As for encFS, I've got my own issues with it. . . It's not suitable for cloud storage beyond a 'single snapshot' model... The main issue I think is (1) any 'fix' of encFS would necessarily break all backward compatibility with previous versions, and (2) it's 10 years old (plus) now, so it would take significant work to bring it up to 'state-of-the-art'.
I think what you have outlined is a fair approach, in terms of only approaching the problem of securing data 'in transit'. This lets the user manage their own solution in terms of local crypto, whether encFS, dm-crypt, Truecrypt, or otherwise. We do run into the problem that perhaps these 'user determined' crypto solutions are not ideal for a P2P network which exchanges small block-like chunks.
But if the user implements the same crypto globally , then Syncthing does not really care as to what it's transporting , which is a nice abstraction that simplifies life for anyone contributing code.
I agree that the particular enhancement detailed in this Github issue (baking in crypto for storage on untrusted nodes) opens up a whole can of worms and is a pretty good example of 'scope creep' . So I think we're in agreement that this probably isn't feasible given the constraints, certainly not before nailing down existing issues and closing them out.
Beyond that, as I'm sure you are aware, selective encryption on a per-node basis opens up the new set of problems regarding the synchronization of encrypted vs unencrypted blocks... Not to mention problems of key management, access permissions, key revocation, various attacks involving chosen-ciphertext , block vs stream ciphers, selection of appropriate IV generation, operating modes, and so forth.
On and on... Ideally, my feeling at the moment is either (1) let the user handle their crypto problem, or (2) take a long-term view and really implement a novel solution based on proven cutting edge techniques in cryptography -- specifically that relating to cloud storage, authenticated encryption ,and so forth.
In the latter case, it would be ideal to have an 'off-the-shelf' solution that could be dropped in... The only reason I think to DIY is if there were a clever way around some of the limitations... Certainly the current state-of-the-art in crypto literature is not focusing on creating secure P2P applications.

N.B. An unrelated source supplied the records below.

(** * smbprotocol.messages: the SMB2/3 wire messages

    A shallow embedding of [smbprotocol/messages.py].  Every message class of
    the Python module is a [Structure]: an ordered dictionary of fields, each
    with a size, an optional default (a constant or a lambda over the owning
    structure) and a current value.  Here a message is a record, an unset
    field is [None], a default lambda is a function over the record, and
    [pack]/[unpack] run in an error monad. *)

From Stdlib Require Import ZArith String List Bool Lia.
From Stdlib.Strings Require Import Byte.
Import ListNotations.
Local Open Scope string_scope.
Local Open Scope list_scope.
Local Open Scope Z_scope.

(** ** Python values and exceptions *)

Definition bytes := list byte.

(** Python's [len]. *)
Definition len {A : Type} (l : list A) : Z := Z.of_nat (length l).

(** [data[:n]] and [data[n:]] for the non-negative bounds the module uses. *)
Definition slice_to (n : Z) (data : bytes) : bytes := firstn (Z.to_nat n) data.
Definition slice_from (n : Z) (data : bytes) : bytes := skipn (Z.to_nat n) data.

(** [b"\x00" * n] *)
Definition zeros (n : Z) : bytes := repeat x00 (Z.to_nat n).

Inductive error : Type :=
| TypeError                      (* unsupported operand type(s) *)
| PackError (field : string)     (* the value does not fit the field's size *)
| DecodeError (field : string).  (* the buffer ends before the field does *)

Inductive result (A : Type) : Type :=
| Ok (a : A)
| Err (e : error).
Arguments Ok {A} a.
Arguments Err {A} e.

Definition bind {A B : Type} (c : result A) (k : A -> result B) : result B :=
  match c with
  | Ok a => k a
  | Err e => Err e
  end.

Notation "x <- c ;; k" := (bind c (fun x => k))
  (at level 61, c at next level, right associativity).
Notation "' pat <- c ;; k" := (bind c (fun x => match x with pat => k end))
  (at level 61, pat pattern, c at next level, right associativity).

(** The operands of the one [+] of the module whose types differ. *)
Inductive pyval : Type :=
| PyInt (z : Z)
| PyBytes (b : bytes).

(** Python's [+]: integers add, byte strings concatenate, a mix raises. *)
Definition py_add (a b : pyval) : result pyval :=
  match a, b with
  | PyInt x, PyInt y => Ok (PyInt (x + y))
  | PyBytes x, PyBytes y => Ok (PyBytes (x ++ y))
  | _, _ => Err TypeError
  end.

(** ** The field classes of [smbprotocol.structure] *)

Inductive byte_order : Type := LittleEndian | BigEndian.

(** Modelled from the spec: what a byte field does when fewer bytes are left
    than its size ([smbprotocol/structure.py] is not part of the sources).
    The written description of the codec asks for a decode failure
    ([Reject]); a Python slice would hand over the bytes that are left
    ([Truncate]).  Every statement about [unpack] below holds for both. *)
Inductive short_read : Type := Reject | Truncate.

Definition byte_of_Z (z : Z) : byte :=
  match Byte.of_N (Z.to_N (z mod 256)) with
  | Some b => b
  | None => x00
  end.

Definition Z_of_byte (b : byte) : Z := Z.of_N (Byte.to_N b).

Fixpoint le_bytes (size : nat) (v : Z) : bytes :=
  match size with
  | O => []
  | S n => byte_of_Z v :: le_bytes n (v / 256)
  end.

Fixpoint le_value (b : bytes) : Z :=
  match b with
  | [] => 0
  | x :: r => Z_of_byte x + 256 * le_value r
  end.

Definition int_bytes (order : byte_order) (size : nat) (v : Z) : bytes :=
  match order with
  | LittleEndian => le_bytes size v
  | BigEndian => rev (le_bytes size v)
  end.

Definition int_value (order : byte_order) (b : bytes) : Z :=
  match order with
  | LittleEndian => le_value b
  | BigEndian => le_value (rev b)
  end.

(** Modelled from the spec: [smbprotocol/structure.py] is not part of the
    sources; the field classes below follow the Field Descriptor of the
    written description.  An unset value is [None]; for an integer field
    [None] stands for zero (the module's own note: "None is \x00 * size"). *)
Definition int_of_none (v : option Z) : Z :=
  match v with
  | Some z => z
  | None => 0
  end.
(** Population construction and the first shuffle (lines 51-54): the
    [population_size // 2] Safe agents are allocated first, then as many
    Risky ones. *)
Definition initial_heap (population_size : Z) : list Agent :=
  replicate (Z.to_nat (population_size / 2)) (new_Agent 1)
  ++ replicate (Z.to_nat (population_size / 2)) (new_Agent 0).

Definition initialize (population_size : Z) (g : rng) : world :=
  let h := initial_heap population_size in
  let '(agents, g) := shuffle (seq 0 (length h)) g in
  mkWorld h agents g.

(** [sum(a.strategy for a in agents) / POPULATION_SIZE] (line 115) *)
Definition strategy_sum (h : list Agent) (agents : list nat) : Z :=
  foldl (λ acc a, acc + strategy (h !!! a)) 0 agents.

Definition safe_fraction (population_size : Z) (w : world) : result Q :=
  if population_size =? 0 then Raise ZeroDivisionError
  else Return (inject_Z (strategy_sum (heap w) (agents w))
               / inject_Z population_size)%Q.

Section Run.
Variables (population_size rounds_per_sim : Z).
Variables (audit_prob fine_amount reputation_loss : Q).
Variable liability_model : string.

(** The world after the last round. *)
Definition final_world (g : rng) : world :=
  rounds audit_prob fine_amount reputation_loss liability_model
    (Z.to_nat rounds_per_sim) (initialize population_size g).

Definition run_evolutionary_cycle_with (g : rng) : result Q * rng :=
  let w := final_world g in
  (safe_fraction population_size w, gen w).
End Run.

Definition run_evolutionary_cycle := run_evolutionary_cycle_with POPULATION_SIZE ROUNDS_PER_SIM.

(** The two calls of [main] (lines 134-139 and 148-153). *)
Definition llc_run (p : Q) (g : rng) : result Q * rng :=
  run_evolutionary_cycle p LLC_FINE LLC_REPUTATION_LOSS "LLC" g.

Definition partnership_run (p : Q) (g : rng) : result Q * rng :=
  run_evolutionary_cycle p PARTNERSHIP_FINE PARTNERSHIP_REPUTATION_LOSS "Partnership" g.
(** * The WebDAV client of [installer/install.py]

    A shallow embedding of the request dispatcher, the multistatus parser,
    the chunked transfer loops and the directory synchronizer of
    [ModuleInstaller], and the properties of them the specification states.

    Python strings are Rocq strings of single-byte characters, Python
    integers are [Z], dictionaries are association lists in insertion
    order.  A method that raises returns [inl] of the exception; a method
    with effects is a function of the [World] (the server behind the
    transport, the local file system, the trace of what was done). *)

From Stdlib Require Import String Ascii List ZArith Bool Lia Sorted.
From Stdlib Require Import DecimalString.
Import ListNotations.
Local Open Scope string_scope.
Local Open Scope Z_scope.

(** ** Python strings *)

Module Py.

(** [bool(s)] for a string. *)
Definition truthy (s : string) : bool :=
  match s with EmptyString => false | _ => true end.

(** [s.startswith(p)] *)
Definition startswith (s p : string) : bool := String.prefix p s.

Fixpoint rev_string (s : string) : string :=
  match s with
  | EmptyString => EmptyString
  | String c r => rev_string r ++ String c EmptyString
  end.

(** [s.endswith(p)] *)
Definition endswith (s p : string) : bool :=
  String.prefix (rev_string p) (rev_string s).

(** [needle in hay] for strings. *)
Fixpoint contains (needle hay : string) : bool :=
  if String.prefix needle hay then true
  else match hay with
       | EmptyString => false
       | String _ r => contains needle r
       end.

(** [x in l] for a list of strings. *)
Definition mem (x : string) (l : list string) : bool :=
  existsb (String.eqb x) l.
Lemma all_chars_weaken (p q : ascii -> bool) (s : string) :
  (forall c, p c = true -> q c = true) ->
  all_chars p s = true -> all_chars q s = true.
Proof.
  intros Hpq. induction s as [|c s IH]; simpl; [reflexivity|].
  intros H. apply andb_prop in H. destruct H as [Hc Hs].
  now rewrite (Hpq c Hc), IH.
Qed.

Lemma plain_app (a b : string) : plain a -> plain b -> plain (a ++ b).
Proof. unfold plain. intros Ha Hb. now rewrite all_chars_app, Ha, Hb. Qed.

Lemma plain_join (sep : string) (parts : list string) :
  plain sep -> Forall plain parts -> plain (join sep parts).
Proof.
  intros Hsep H. unfold join.
  induction H as [|x parts Hx Hparts IH]; [reflexivity|].
  destruct parts as [|y parts]; [exact Hx|].
  change (plain (x ++ sep ++ String.concat sep (y :: parts))).
  now repeat apply plain_app.
Qed.

Lemma plain_not_open (s : string) : plain s -> all_chars not_open s = true.
Proof.
  apply all_chars_weaken. intros c H. unfold plain_char, not_open in *.
  unfold is_open_bracket in H.
  destruct (Ascii.eqb c "["); [discriminate | reflexivity].
Qed.

Lemma slice_not_open (s : string) :
  all_chars slice_char s = true -> all_chars not_open s = true.
Proof.
  apply all_chars_weaken. intros c H. unfold slice_char, not_open in *.
  destruct (Ascii.eqb_spec c "[") as [->|_]; [discriminate H | reflexivity].
Qed.
(** * publish.py: a shallow embedding and its verified properties

    The blog publisher [publish.py] of sotoalt.dev turns markdown posts into
    HTML pages, keeps an index of posts and emits an RSS feed.  This file
    embeds its pure core in Rocq:

    - the text primitives of Python that the program calls ([str.strip],
      [str.split], [str.replace], [html.escape], the handful of regular
      expressions given to [re.match], [re.search] and [re.sub]);
    - [parse_frontmatter], [process_inline], [markdown_to_html],
      [estimate_reading_time], [get_slug_from_filename],
      [extract_metadata_from_html], [publish_post] (the record it builds) and
      [get_all_posts];
    - [format_date_display] and [format_date_rss] with the part of
      [strptime] and [strftime] they use, the page [publish_post] writes, the
      loop of [rebuild_all], [generate_rss], and [update_index] with the
      replacement template of [re.sub];

    and proves properties of them: one section for each claim C1 to C10 of
    the specification, then further properties X1 to X30 read off the code.

    Modelling conventions.  A Python [str] is a [string]; a character is an
    [ascii], read as a code point in 0..255.  A [dict] with string keys is a
    [gmap string string].  The file system is an input: a directory is the
    list of its (name, content) entries in the order [glob] yields them, or
    [None] when it does not exist.  The clock ([datetime.now]) is an input
    too. *)

From Stdlib Require Import Ascii String ZArith Lia.
From stdpp Require Import gmap strings list sorting.

Local Open Scope stdpp_scope.

(** ** Characters *)

Definition chr (n : nat) : ascii := ascii_of_nat n.

(** The characters the program names. *)
Definition c_nl : ascii := chr 10.
Definition c_dquote : ascii := chr 34.
Definition c_squote : ascii := chr 39.
Definition c_amp : ascii := "&"%char.
Definition c_lt : ascii := "<"%char.
Definition c_gt : ascii := ">"%char.
Definition c_star : ascii := "*"%char.
Definition c_under : ascii := "_"%char.
Definition c_tick : ascii := "`"%char.
Definition c_dash : ascii := "-"%char.
Definition c_lbrack : ascii := "["%char.
Definition c_rbrack : ascii := "]"%char.
Definition c_lparen : ascii := "("%char.
Definition c_rparen : ascii := ")"%char.
Definition c_colon : ascii := ":"%char.
Definition c_dot : ascii := "."%char.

Thanks for clarifying my points -- after our conversations , I think you have done a good job of summarizing my thoughts on the issue, which have changed somewhat as I have done additional research.
"IF they get fixed upstream, this could be a good way to go, because EncFS has the best shot at beeing usable a cross-platform solution for encrypted storage."
This was my original thinking, but as I've delved deeper, I simply don't think EncFS is feasible as a solution UNLESS it's released as a "2.0" version -- which completely dispenses with legacy code... I do like the 'filesystem' level encryption which is convenient, but I think gains in convenience are a tradeoff with security.
Here is an example of one of the problems I just ran into today using EncFS on Linux... I tried using EncFS coupled with the google-drive-ocamlfuse module for mounting Google Drive as a 'shared' network drive... Now I had no problems with the encFS FUSE driver , but it's more of an integration headache from end-to-end... Note that this commentary is independent of Syncthing, and is simply looking at using encFS locally to mirror content to an encrypted folder on Google Drive (with google drive mounted in linux as a sort of 'network share' showing up as a local dir).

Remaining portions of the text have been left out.